Sekjen DPP PDIP Hasto Kristiyanto yang membuka acara ini, menegaskan kepada seribu lebih partisipan yang mengikuti webinar secara virtual ini bahwa substansi dari PP Nomor 23 Tahun 2021 merupakan bagian dari perang kepentingan yang lebih menitikberatkan pada peran ekonomi, tetapi melupakan kelestarian hutan dan lingkungan.

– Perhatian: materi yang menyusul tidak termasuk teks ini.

(* ===== verification/Server.v ===== *)
(** * The control API

    Models the request methods of [internal/daemon/server_grpc.go] over the
    daemon's handlers. Every refusal is a gRPC error with the code
    FailedPrecondition, so an error stands for its text. A method that signs
    reads the clock twice: for the idle lock and for the event. [Stop] runs
    [Stop] of [DaemonNet.v] in a goroutine of its own. *)

From S2P Require Import Prelude Base32 External Identity Event Log Bolt Store StoreFollow StoreQuery Wire Session Crawler Daemon DaemonOps DaemonNet.
#[local] Open Scope go_scope.

Section server.
Context `{Bolt, Blake3, Ed25519, Aead, order : GoRange}.
Context `{!CborType Event, !CborType SignedEvent, !CborType EncryptedKey, !CborType Message}.

(** [m[key]] of a handler's result. *)
Definition field (key : bytes) (fields : list (bytes * bytes)) : bytes :=
  default [] (snd <$> head (filter (λ p, p.1 = key) fields)).

(** ** Reading *)

Record WhoamiResp := mkWhoami {
  wh_Identity : bytes;
  wh_Token : bytes;
  wh_Stable : bool;
  wh_DisplayName : bytes;
  wh_HasAvatar : bool;
  wh_Bio : bytes;
  wh_FirstName : bytes;
  wh_LastName : bytes;
  wh_Location : bytes;
}.

(** [handleWhoami]; a log that cannot be read gives no fields. *)
Definition handleWhoami (ephemeral : bool) (id : bytes) (w : daemon) : WhoamiResp :=
  let prof := match OwnEvents ProfileLog w.1 with Ok l => Log_Profile l | Err _ => None end in
  let det := match OwnEvents DetailLog w.1 with Ok l => Log_Detail l | Err _ => None end in
  mkWhoami id (default [] (tcAddr w.2)) (negb ephemeral)
    (default [] (DisplayName <$> prof))
    (match prof ≫= AvatarHash with Some h => negb (ContentHash_IsZero h) | None => false end)
    (default [] (Bio <$> det)) (default [] (FirstName <$> det)) (default [] (LastName <$> det))
    (default [] (Location <$> det)).

Definition rpc_Whoami (ephemeral : bool) (w : daemon) : result WhoamiResp :=
  match Store_Identity w.1 with
  | None => Err (E "no identity")
  | Some id => Ok (handleWhoami ephemeral id w)
  end.

Definition on_state {A} (f : store → dstate → A * dstate) (w : daemon) : A * daemon :=
  let '(a, d) := f w.1 w.2 in (a, (w.1, d)).
Definition rpc_Follows : daemon → list entry * daemon := on_state followEntries.
Definition rpc_Followers : daemon → list entry * daemon := on_state followerEntries.

(** [Zens]: every known zen, in the order of the map. *)
Definition rpc_Zens (w : daemon) : list zenInfo :=
  zenToProto w.1 <$> omap (λ tok, zens w.2 !! tok) (range_set (dom (zens w.2))).

(** [Running], always true, and the path of the socket are left out. *)
Record StatusResp := mkStatusResp { sr_Zens : nat; sr_Transport : bool; sr_Unlocked : bool }.
Definition rpc_Status (w : daemon) : StatusResp :=
  mkStatusResp (size (zens w.2)) (bool_decide (tcAddr w.2 ≠ None)) (bool_decide (unlocked w.2 ≠ None)).

(** ** Marks on identities *)

(** [Verify], [Unverify], [Pin] and [Unpin]: the identity is checked and
    handed on in the spelling received. *)
Definition on_identity (op : bytes → stM store unit) (identity : bytes) (w : daemon)
    : result bytes * daemon :=
  if decide (identity = []) then (Err (E "identity required"), w)
  else
    match ParseIdentity identity with
    | Err e => (Err e, w)
    | Ok id =>
        match op id w.1 with
        | (Err e, s) => (Err e, (s, w.2))
        | (Ok _, s) => (Ok id, (s, w.2))
        end
    end.
Definition rpc_Verify := on_identity VerifyIdentity.
Definition rpc_Unverify := on_identity UnverifyIdentity.
Definition rpc_Pin := on_identity PinIdentity.
Definition rpc_Unpin := on_identity UnpinIdentity.

(** ** The key *)

Definition rpc_Unlock (passphrase : bytes) (now : Z) (w : daemon) : result bytes * daemon :=
  if decide (passphrase = []) then (Err (E "passphrase required"), w)
  else
    match handleUnlock passphrase now w with
    | (Err e, w) => (Err e, w)
    | (Ok kp, w) => (Ok (Identity kp), w)
    end.

Definition rpc_Lock (w : daemon) : daemon := on_mem (λ d, emitStatus (set_unlocked None d)) w.
Definition rpc_Sync (w : daemon) : daemon := on_mem triggerSyncNow w.

Definition rpc_RotateKey (listen : option bytes → result (bytes * result bytes)) (ephemeral : bool)
    : stM daemon bytes := rotateKey listen ephemeral.

(** ** Signing *)

(** The key or a refusal, then the handler. *)
Definition with_key {A} (passphrase : bytes) (now : Z)
    (f : KeyPair → daemon → result A * daemon) (w : daemon) : result A * daemon :=
  match signingKey passphrase now w with
  | (Err e, w) => (Err e, w)
  | (Ok kp, w) => f kp w
  end.

Definition answer_field (key : bytes) (r : Response * daemon) : result bytes * daemon :=
  match r with
  | (Err e, w) => (Err e, w)
  | (Ok fields, w) => (Ok (field key fields), w)
  end.
Definition answer_ok (r : Response * daemon) : result bytes * daemon :=
  match r with (Err e, w) => (Err e, w) | (Ok _, w) => (Ok (# "ok"), w) end.

Context (transport : option (bytes → result conn)) (nonce : result bytes).

Inductive signing :=
  | SPost (text parentID : bytes)
  | SLike (postID : bytes)
  | SProfile (name : bytes)
  | SDetail (bio firstName lastName location : bytes)
  | SFollow (target : bytes)
  | SUnfollow (target : bytes).

(** The field a request may not leave empty. *)
Definition missing (r : signing) : option string :=
  match r with
  | SPost [] _ => Some "text required"
  | SLike [] => Some "post id required"
  | SProfile [] => Some "name required"
  | SDetail [] [] [] [] => Some "at least one detail field required"
  | SFollow [] | SUnfollow [] => Some "target required"
  | _ => None
  end%string.

Definition handle (r : signing) (kp : KeyPair) (now : Z) (w : daemon) : result bytes * daemon :=
  match r with
  | SPost text parentID => answer_field (# "event_id") (handlePost text parentID kp now w)
  | SLike postID => answer_field (# "event_id") (handleLike postID kp now w)
  | SProfile name => answer_ok (handleProfile name kp now w)
  | SDetail bio firstName lastName location =>
      answer_ok (handleDetail bio firstName lastName location kp now w)
  | SFollow target => answer_field (# "followed") (handleFollow transport target kp nonce now w)
  | SUnfollow target => answer_field (# "unfollowed") (handleUnfollow target kp now w)
  end.

(** [Post], [Like], [Profile], [Detail], [Follow] and [Unfollow]. *)
Definition rpc_sign (r : signing) (passphrase : bytes) (now now' : Z) (w : daemon)
    : result bytes * daemon :=
  match missing r with
  | Some m => (Err (E m), w)
  | None => with_key passphrase now (λ kp, handle r kp now') w
  end.

(** ** The feed and likes *)

Definition rpc_FetchLikes
    (arrival : list (result (list SignedEvent)) → list (result (list SignedEvent)))
    (nonces : bytes → result bytes) (postIDs : list bytes) (w : daemon)
    : result (list bytes) * daemon :=
  match postIDs with
  | [] => (Err (E "at least one post id required"), w)
  | _ =>
      match mapM (λ s, wrap "post id" (ParseEventID s)) postIDs with
      | Err e => (Err e, w)
      | Ok ids =>
          match handleFetchLikes transport arrival nonces ids w with
          | (Err e, w) => (Err e, w)
          | (Ok got, w) =>
              (Ok ((λ se, EventID_String (match ID se with Ok id => id | Err _ => zero_hash end)) <$> got), w)
          end
      end
  end.

(** An error of [handleFetchLikes] is dropped by the feed. *)
Definition rpc_FeedPage
    (arrival : list (result (list SignedEvent)) → list (result (list SignedEvent)))
    (nonces : bytes → result bytes) (page : Z) (mine allLikes : bool) (w : daemon)
    : result (list feedItem * bool) * daemon :=
  handleFeedPage (λ ids s d, (handleFetchLikes transport arrival nonces ids (s, d)).2)
    page mine allLikes w.1 w.2.
End server.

Dalam paparannya, Sekjen DPP PDIP dua periode ini mencontohkan perilaku positif dari Ketua Umum PDIP Megawati Soekarnoputri tehadap bagaimana cara pandangnya terhadap alam dan lingkungan. “Ibu Ketua Umum selalu memberikan contoh yang baik bagi kami para kader partai untuk terus mengingatkan akan kesadaran terhadap lingkungan hidup. Kultur kepartaian PDI Perjuangan menjadi garda terdepan sebagai pelaku perubahan untuk merawat lingkungan hidup,” katanya.

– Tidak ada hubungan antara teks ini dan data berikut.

(* ===== verification/CliFeed.v ===== *)
(** * The feed on the command line: lemmas

    The loop of [feedOnline] over the daemon's pages, and the loop that prints
    the feed of a store. *)

From S2P Require Import Prelude Base32 Text External Identity Event Log Bolt Store StoreFacts StoreFollow StoreFollowFacts StoreQuery StoreQueryFacts Wire Session Crawler Bootstrap Daemon DaemonOps DaemonFacts DaemonNet Lifecycle Net Server Cli CliFacts.
#[local] Open Scope go_scope.

Section names.
Context `{Bolt, Blake3, Ed25519, order : GoRange}.
Context `{!CborType Event, !CborType SignedEvent}.
Implicit Types (d : dstate) (s : store).

Lemma same_but_names_feed d d' : same_but_names d d' → feedCache d' = feedCache d.
Proof. unfold same_but_names. intros ->. by destruct d. Qed.

Lemma feedItemsFor_same posts s d : same_but_names d (feedItemsFor posts s d).2.
Proof.
  revert d. induction posts as [|p posts IH]; intros d; [apply same_but_names_refl|].
  cbn [feedItemsFor]. unfold feedItemFor. destruct (e_Post (se_Event p)); [|apply same_but_names_refl].
  pose proof (displayName_same (se_Author p) s d) as Hd. destruct (displayName _ s d) as [name d1].
  cbn [snd] in Hd. specialize (IH d1). destruct (feedItemsFor posts s d1) as [[items|er] d2];
    by eapply same_but_names_trans.
Qed.

Lemma like_step_same s idx st se : same_but_names st.2 (like_step s idx st se).2.
Proof.
  rewrite like_step_target. destruct (target_of idx se); [|apply same_but_names_refl].
  pose proof (displayName_same (se_Author se) s st.2). by destruct (displayName _ s st.2).
Qed.

Lemma populateLikes_same items s d : same_but_names d (populateLikes items s d).2.
Proof.
  unfold populateLikes. destruct items as [|it items]; [apply same_but_names_refl|].
  destruct (LikesForPosts _ s) as [likes|]; [|apply same_but_names_refl].
  change d with ((it :: items, d).2) at 1. generalize (it :: items, d) as st.
  generalize (id_index (it :: items)) as idx.
  induction likes as [|l likes IH]; intros idx st; [apply same_but_names_refl|].
  eapply same_but_names_trans; [apply like_step_same|apply IH].
Qed.

(** A page without likes to fetch writes the two caches only. *)
Lemma handleFeedPage_same fetch page mine s d :
  let out := (handleFeedPage fetch page mine false s d).2 in
  out.1 = s ∧ same_but_names (cachedPosts s d).2 out.2.
Proof.
  unfold handleFeedPage. destruct (cachedPosts s d) as [posts d1]. cbn [snd].
  assert (Hrefl := same_but_names_refl d1).
  destruct (_ <=? _)%Z; [done|]. destruct (slice _ _ _) as [shown|]; [|done].
  pose proof (feedItemsFor_same shown s d1) as Hf1.
  destruct (feedItemsFor shown s d1) as [[items|er] d2]; cbn [snd] in *; [|done].
  pose proof (populateLikes_same items s d2) as Hf2. destruct (populateLikes items s d2) as [out d3].
  split; [done|]. by eapply same_but_names_trans.
Qed.

Lemma cachedPosts_again s d all :
  AllPostsOneTx s = Ok all →
  ∀ d', same_but_names (cachedPosts s d).2 d' → cachedPosts s d' = ((cachedPosts s d).1, d').
Proof.
  intros Hall d' Hd. apply same_but_names_feed in Hd. revert Hd. unfold cachedPosts.
  destruct (feedCache d) as [posts|] eqn:Hc; cbn [fst snd].
  - rewrite Hc. by intros ->.
  - rewrite Hall. cbn [fst snd feedCache set_feed]. destruct (Posts all) as [|p ps]; [|by intros ->].
    cbn [appended]. intros Hd. rewrite Hd. unfold set_feed. rewrite <-Hd. by destruct d'.
Qed.
End names.

(** What is left of a list under a limit, zero for none. *)
Definition capped {A} (limit : Z) (l : list A) : list A :=
  if (0 <? limit)%Z then take (Z.to_nat limit) l else l.

Section feed.
Context `{BoltLaws, Blake3, !Blake3Laws, Ed25519, Aead, order : GoRange, Tailcat, YamlFile}.
Context `{!CborType Event, !CborType SignedEvent, !CborType EncryptedKey, !CborType Message,
  !CborType BackupData}.
Context (e : env).

Definition mine_only (s : store) (mine : bool) (posts : list SignedEvent) : list SignedEvent :=
  if mine then filter (λ p, se_Author p = default [] (Store_Identity s)) posts else posts.

(** One call for a page, on a host served by [sv]. *)
Lemma page_call sv s h posts (mine : bool) p all :
  served_by e sv s h → AllPostsOneTx s = Ok all → (cachedPosts s (sv_mem sv)).1 = posts →
  Forall has_post posts → (Z.of_nat p < 2 ^ 31)%Z →
  ∃ items sv' h', rpc (λ _, rpc_FeedPage (dial e) (arrival e) (like_nonce e) (wrap_i32 (Z.of_nat p)) mine false) h =
      (Ok (items, bool_decide (200 * (p + 1) < length (mine_only s mine posts))), h') ∧
    item_key <$> items = post_key <$> page_of (mine_only s mine posts) p ∧
    served_by e sv' s h' ∧ (cachedPosts s (sv_mem sv')).1 = posts ∧ h_out h' = h_out h.
Proof.
  intros Hsv Hall Hposts Hhas Hp. rewrite (rpc_by _ _ _ _ _ Hsv). unfold rpc_FeedPage.
  replace (wrap_i32 (Z.of_nat p)) with (Z.of_nat p)
    by (unfold wrap_i32; rewrite Z.mod_small; lia).
  cbn [fst snd].
  set (fetch := λ ids s d, (handleFetchLikes (dial e) (arrival e) (like_nonce e) ids (s, d)).2).
  destruct (handleFeedPage_ok fetch (Z.of_nat p) mine s (sv_mem sv)) as (items & d' & Hrun & Hkeys).
  { rewrite Hposts. fold (mine_only s mine posts). unfold mine_only. destruct mine; [|done].
    apply Forall_forall. intros q [_ Hq]%list_elem_of_filter. by eapply Forall_forall in Hhas. }
  { lia. }
  rewrite Hposts, Nat2Z.id in Hrun, Hkeys. fold (mine_only s mine posts) in Hrun, Hkeys.
  pose proof (handleFeedPage_same fetch (Z.of_nat p) mine s (sv_mem sv)) as [_ Hsame].
  rewrite Hrun in Hsame |- *. cbn [fst snd] in Hsame |- *.
  exists items, (on_server (λ _, d') sv), (after sv (s, d') h). split_and!; [done|done| | |done].
  - by apply served_after with (w := (s, d')) in Hsv.
  - cbn. by rewrite (cachedPosts_again s (sv_mem sv) all).
Qed.

(** What is still to print before page [p]. *)
Definition rest {A} (limit : Z) (p : nat) (view : list A) : list A :=
  let l := drop (200 * p) view in
  if (0 <? limit)%Z then take (Z.to_nat (limit - 200 * Z.of_nat p)) l else l.

(** The limit falls inside page [p]. *)
Lemma rest_cut {A} limit p (view : list A) :
  (0 < limit)%Z → (limit - 200 * Z.of_nat p ≤ Z.of_nat (length (page_of view p)))%Z →
  rest limit p view = take (Z.to_nat (limit - 200 * Z.of_nat p)) (page_of view p).
Proof.
  intros Hl Hk. unfold rest, page_of in *. rewrite (proj2 (Z.ltb_lt 0 limit) Hl), take_take.
  f_equal. rewrite length_take in Hk. lia.
Qed.

(** Page [p] is the last. *)
Lemma rest_last {A} limit p (view : list A) :
  length view ≤ 200 * (p + 1) →
  ((0 < limit)%Z → (200 * Z.of_nat p + Z.of_nat (length (page_of view p)) ≤ limit)%Z) →
  rest limit p view = page_of view p.
Proof.
  intros Hlast Hl. unfold rest. assert (drop (200 * p) view = page_of view p) as ->.
  { unfold page_of. symmetry. apply take_ge. rewrite length_drop. lia. }
  destruct (Z.ltb_spec 0 limit); [|done]. apply take_ge. lia.
Qed.

Lemma rest_next {A} limit p (view : list A) :
  ((0 < limit)%Z → (200 * (Z.of_nat p + 1) ≤ limit)%Z) →
  rest limit p view = page_of view p ++ rest limit (S p) view.
Proof.
  intros Hl. unfold rest, page_of.
  replace (drop (200 * S p) view) with (drop 200 (drop (200 * p) view))
    by (rewrite drop_drop; f_equal; lia).
  destruct (Z.ltb_spec 0 limit) as [Hpos|_]; [|by rewrite take_drop]. specialize (Hl Hpos).
  replace (Z.to_nat (limit - 200 * Z.of_nat p))
    with (200 + Z.to_nat (limit - 200 * Z.of_nat (S p))) by lia.
  by rewrite <-take_take_drop.
Qed.

Lemma slice_take {A} (l : list A) k : (0 ≤ k)%Z → slice l 0 k = Ok (take (Z.to_nat k) l).
Proof. intros Hk. unfold slice. destruct (Z.ltb_spec k 0); [lia|]. cbn. by rewrite Z.sub_0_r. Qed.

Lemma cut_inside limit shown n :
  (0 <? limit)%Z && (limit <? shown + n)%Z = true ↔ (0 < limit)%Z ∧ (limit < shown + n)%Z.
Proof. by rewrite andb_true_iff, !Z.ltb_lt. Qed.

(** Where the loop ends. *)
Definition go_on fuel limit (mine more : bool) p shown : stM host unit :=
  if negb more then mret tt
  else if (0 <? limit)%Z && (limit <=? shown)%Z then mret tt
  else feedOnline e fuel limit mine false (Z.of_nat p + 1) shown.

Lemma go_on_stops fuel limit mine more p shown h :
  (more = true → (0 < limit ≤ shown)%Z) → go_on fuel limit mine more p shown h = (Ok tt, h).
Proof.
  intros Hm. unfold go_on. destruct more; [|done]. cbn [negb]. specialize (Hm eq_refl).
  by rewrite (proj2 (Z.ltb_lt 0 limit)), (proj2 (Z.leb_le limit shown)) by lia.
Qed.

(** One iteration: a page, cut to the limit, is printed. *)
Lemma feedOnline_once limit (mine : bool) s posts all fuel p sv h :
  let view := mine_only s mine posts in
  AllPostsOneTx s = Ok all → Forall has_post posts → (Z.of_nat p < 2 ^ 31)%Z →
  served_by e sv s h → (cachedPosts s (sv_mem sv)).1 = posts →
  ((0 < limit)%Z → (200 * Z.of_nat p < limit)%Z) →
  ∃ items sv' h', item_key <$> items = post_key <$>
      (if (0 <? limit)%Z then take (Z.to_nat (limit - 200 * Z.of_nat p)) (page_of view p) else page_of view p) ∧
    served_by e sv' s h' ∧ (cachedPosts s (sv_mem sv')).1 = posts ∧
    h_out h' = h_out (say (item_line <$> items) h) ∧
    feedOnline e (S fuel) limit mine false (Z.of_nat p) (200 * Z.of_nat p) h =
      go_on fuel limit mine (bool_decide (200 * (p + 1) < length view)) p
        (200 * Z.of_nat p + Z.of_nat (length items)) h'.
Proof.
  intros view Hall Hhas Hp Hsv Hposts Hlim.
  destruct (page_call sv s h posts mine p all Hsv Hall Hposts Hhas Hp)
    as (items & sv' & h1 & Hrun & Hkeys & Hsv' & Hposts' & Hout).
  fold view in Hrun, Hkeys. cbn [feedOnline]. unfold mbind, stM_bind, wrapM. rewrite Hrun.
  cbn [wrap fst snd]. unfold printFeedItems.
  assert (length items = length (page_of view p)) as Hn.
  { apply (f_equal length) in Hkeys. by rewrite !length_fmap in Hkeys. }
  assert (Hdone : ∀ its, served_by e sv' s (say (item_line <$> its) h1) ∧
     h_out (say (item_line <$> its) h1) = h_out (say (item_line <$> its) h)).
  { intros its. split; [by destruct Hsv' as (? & ? & ?)|]. unfold say. cbn. by rewrite Hout. }
  destruct ((0 <? limit)%Z && (limit <? _)%Z) eqn:Hcut.
  - apply cut_inside in Hcut as [Hl0 Hl1]. specialize (Hlim Hl0).
    rewrite slice_take by lia. unfold lift. cbn beta iota. rewrite Printlns_say. cbn beta iota.
    rewrite (proj2 (Z.ltb_lt 0 limit) Hl0). eexists _, sv', _. split_and!; [|apply Hdone|done|apply Hdone|].
    + by rewrite fmap_take, Hkeys, fmap_take.
    + unfold go_on. by rewrite (proj2 (Z.ltb_lt 0 limit) Hl0).
  - unfold lift. cbn beta iota. rewrite Printlns_say. cbn beta iota.
    eexists items, sv', _. split_and!; [|apply Hdone|done|apply Hdone|done].
    destruct (Z.ltb_spec 0 limit); [|done]. cbn [andb] in Hcut. apply Z.ltb_ge in Hcut.
    rewrite take_ge by lia. done.
Qed.

(** The loop from page [p], every page before it full. *)
Lemma feedOnline_from limit (mine : bool) s posts all fuel p sv h :
  let view := mine_only s mine posts in
  AllPostsOneTx s = Ok all → Forall has_post posts → (Z.of_nat (length posts) < 2 ^ 31)%Z →
  served_by e sv s h → (cachedPosts s (sv_mem sv)).1 = posts →
  200 * p ≤ length view → length view < 200 * (p + fuel) →
  ((0 < limit)%Z → (200 * Z.of_nat p < limit)%Z) →
  ∃ items h', feedOnline e fuel limit mine false (Z.of_nat p) (200 * Z.of_nat p) h = (Ok tt, h') ∧
    h_store h' = Some s ∧ h_out h' = h_out (say (item_line <$> items) h) ∧
    item_key <$> items = post_key <$> rest limit p view.
Proof.
  intros view Hall Hhas Hlen. revert p sv h. assert (length view ≤ length posts) as Hv.
  { unfold view, mine_only. destruct mine; [apply length_filter|done]. }
  induction fuel as [|fuel IH]; intros p sv h Hsv Hposts Hp Hf Hlim; [lia|].
  destruct (feedOnline_once limit mine s posts all fuel p sv h Hall Hhas ltac:(lia) Hsv Hposts Hlim)
    as (items & sv' & h1 & Hkeys & Hsv' & Hposts' & Hout & Hrun).
  fold view in Hkeys, Hrun. rewrite Hrun. clear Hrun.
  assert (length (page_of view p) = Nat.min 200 (length view - 200 * p)) as Hpl.
  { unfold page_of. by rewrite length_take, length_drop. }
  assert (length items = if (0 <? limit)%Z then Nat.min (Z.to_nat (limit - 200 * Z.of_nat p)) (length (page_of view p))
          else length (page_of view p)) as Hn.
  { apply (f_equal length) in Hkeys. rewrite !length_fmap in Hkeys. rewrite Hkeys.
    destruct (0 <? limit)%Z; [by rewrite length_take|done]. }
  destruct (decide ((0 < limit)%Z ∧ (limit ≤ 200 * Z.of_nat p + Z.of_nat (length (page_of view p)))%Z)) as [[Hl0 Hl1]|Hall'].
  - rewrite (proj2 (Z.ltb_lt 0 limit) Hl0) in Hn, Hkeys. specialize (Hlim Hl0).
    rewrite go_on_stops by lia. exists items, h1. split_and!; [done|apply Hsv'|done|].
    by rewrite Hkeys, rest_cut by lia.
  - assert (item_key <$> items = post_key <$> page_of view p ∧ length items = length (page_of view p)) as [Hk1 Hn1].
    { destruct (Z.ltb_spec 0 limit); [|done]. rewrite take_ge in Hkeys by lia. split; [done|lia]. }
    case_bool_decide as Hmore.
    + unfold go_on. cbn [negb]. rewrite Hn1. assert (length (page_of view p) = 200) as Hfull by lia.
      rewrite Hfull in Hall' |- *.
      destruct ((0 <? limit)%Z && _) eqn:Hstop.
      { apply andb_true_iff in Hstop as [Hl0%Z.ltb_lt Hl1%Z.leb_le]. by destruct Hall'. }
      clear Hstop. assert (Hgo : (0 < limit)%Z → (200 * (Z.of_nat p + 1) < limit)%Z).
      { intros Hl. destruct (Z.le_gt_cases limit (200 * Z.of_nat p + 200)); [|lia].
        destruct Hall'. split; lia. }
      replace (Z.of_nat p + 1)%Z with (Z.of_nat (S p)) by lia.
      replace (200 * Z.of_nat p + Z.of_nat 200)%Z with (200 * Z.of_nat (S p))%Z by lia.
      destruct (IH (S p) sv' h1 Hsv' Hposts') as (items' & h3 & Hrun' & Hst & Ho3 & Hkeys'); [lia..|].
      rewrite Hrun'. exists (items ++ items'), h3. split_and!; [done|done| |].
      * rewrite Ho3. unfold say at 1. cbn [h_out]. rewrite Hout. unfold say. cbn [h_out].
        by rewrite !fmap_app, join_app, (assoc_L (++)).
      * by rewrite rest_next, !fmap_app, Hk1, Hkeys' by lia.
    + rewrite go_on_stops by done. exists items, h1. split_and!; [done|apply Hsv'|done|].
      by rewrite rest_last by lia.
Qed.

(** ** Offline *)

Lemma print_posts_say s events (mine : bool) own posts h :
  Forall has_post posts →
  print_posts s events (if mine then Some own else None) posts h =
    (Ok tt, say ((λ p, default [] (offline_line s events p <$> e_Post (se_Event p))) <$>
              (if mine then filter (λ p, se_Author p = own) posts else posts)) h).
Proof.
  intros Hhas. revert h. induction Hhas as [|p posts [post Hpost] Hhas IH]; intros h.
  { destruct mine; cbn [filter print_posts fmap list_fmap]; by rewrite say_nil. }
  cbn [print_posts]. destruct (decide (_ ∧ _)) as [[Hm Hne]|Hshow].
  - destruct mine; [|done]. rewrite filter_cons, decide_False by congruence. apply IH.
  - rewrite Hpost. unfold mbind, stM_bind. rewrite Println_say, IH, say_say. destruct mine.
    + rewrite (filter_cons _ p), decide_True.
      { cbn [fmap list_fmap]. by rewrite Hpost. }
      destruct (decide (se_Author p = own)); [done|]. destruct Hshow. split; congruence.
    + cbn [fmap list_fmap]. by rewrite Hpost.
Qed.
End feed.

Mengutip pernyataan Megawati Soekarnoputri, Hasto kembali menegaskan, para kader PDIP diingatkan agar gerakan dan perilaku sadar lingkungan menjadi nafas perjuangan dan spirit pergerakan. Sebagai konsekuensi logis, lanjutnya, PDIP sudah melakukan gerakan kepartaian dengan rangkaian kegiatan yang menyentuh hal-hal yang sangat fundamental, seperti menanam pohon secara serentak di seluruh Indonesia, gerakan membersihkan sungai, pengelolaan dan pemanfaatan sampah, dan lain sebagainya. PDIP bahkan telah mempersiapkan sejumlah truk-truk sampah yang akan dioperasionalkan oleh para kader PDIP di daerah-daerah untuk membantu mengatasi persoalan sampah.
“Dalam konteks terbitnya PP Nomor 23 Tahun 2021, menjadi tanggung jawab ideologis kita untuk menjaga hutan tetap lestari. Perintahnya jelas, tolak PP Nomor 23 Tahun 2021 yang terlalu pragmatis dalam kepentingan ekonomi semata dan melupakan semangat hutan lestari. Penolakan ini tentu akan ditindaklanjuti dengan cara-cara kepartaian PDI Perjuangan dengan sikap yang bijak melalui analisis dan kajian yang matang,” tegasnya.
Senada, Hariadi Kartodihardjo sebagai narasumber pertama yang memberikan analisisnya terkait PP Nomor 23 Tahun 2021 mengatakan bahwa ada tiga pendekatan terkait hal ini, yakni, teks Peraturan-Perundangan, tatakelola (governance) dan kelembagaan. Ketiga hal ini berdampak pada kelestarian hutan.
“Pada PP Nomor 23 Tahun 2021 ada pengecualian yang terdapat pada pasal 92: Larangan tambang terbuka di hutan lindung dikecualikan bagi kegiatan pertambangan yang dalam dokumen lingkungannya telah dikaji bahwa akan berdampak pada penurunan permukaan tanah, perubahan fungsi pokok kawasan hutan secara permanen, atau gangguan akuifer air tanah yang dilengkapi dengan upaya yang akan dilakukan untuk meminimalisir dampak dimaksud. Dan pada Pasal 38 UU Nomor 41 Tahun 1999 Tentang Kehutanan Pada Kawasan Hutan Lindung dilarang melakukan penambangan dengan pola pertambangan terbuka,” jelasnya.